A ideia da pesquisa “Gênero e poder no ciberespaço: a dinâmica do assédio sexual contra estudantes do sexo feminino nas redes sociais on-line” nasceu a partir de denúncias de alunas do próprio IFPA no campus Belém. O estopim foi um protesto contra um professor de Química do instituto, acusado de estuprar uma aluna em 2022.

— Eu comecei a enxergar o assédio sexual como um ritual que, no contexto contemporâneo do ciberespaço e de tecnologias digitais de internet, não somente favorece como também precede o assédio sexual físico — explica Arienny.

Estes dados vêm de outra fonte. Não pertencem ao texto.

(* ===== verification/NamedSemaphore.v ===== *)
(** * Named semaphores ([d4np/concurrency/named_semaphore.h], [named_semaphore.c])

    The POSIX branch over the system's named semaphores: a name space shared by
    all processes, objects with a count, and what each process has open.  The
    semaphores are the system's; what is used of them is their documented
    behaviour. *)

From S2P Require Import Prelude Status Mutex.
Import Mutex.

Local Open Scope Z_scope.

Module NamedSemaphore.

Definition SEM_VALUE_MAX : Z := 2 ^ 31 - 1.

(** The names, the counts of the objects, how often a process has an object
    open, and the next object. *)
Record sys := Sys {
  names : gmap (list Z) nat;
  counts : gmap nat Z;
  opens : gmap (nat * nat) nat;
  next : nat
}.

Definition boot : sys := Sys ∅ ∅ ∅ 0.

(** [snprintf(buf, bufsz, "/%s", name)] and the test of its result. *)
Definition d4np_nsem_name (bufsz : Z) (name : list Z) : option (list Z) :=
  let n := 1 + zlen name in
  if (0 <? n) && (n <? bufsz) then Some (47 :: name) else None.

Definition opened (pid i : nat) (s : sys) : gmap (nat * nat) nat :=
  <[(pid, i) := S (default 0%nat (opens s !! (pid, i)))]> (opens s).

A pesquisa envolveu a revisão de literatura e a análise de denúncias divulgadas na imprensa brasileira e na página do Facebook “Meu professor abusador”, entre os anos de 2016 e 2024. O objetivo foi compreender como o assédio ocorre nas interações digitais, muitas vezes disfarçado de elogios ou abordagens aparentemente inofensivas.

O estudo revelou que as alunas eram assediadas com o envio de mensagens constrangedoras, de fotos e vídeos de cunho sexual, por meio do WhatsApp, do Facebook e do Instagram. Também eram feitos convites incessantes para sair e propostas de sexo em troca de benefícios acadêmicos.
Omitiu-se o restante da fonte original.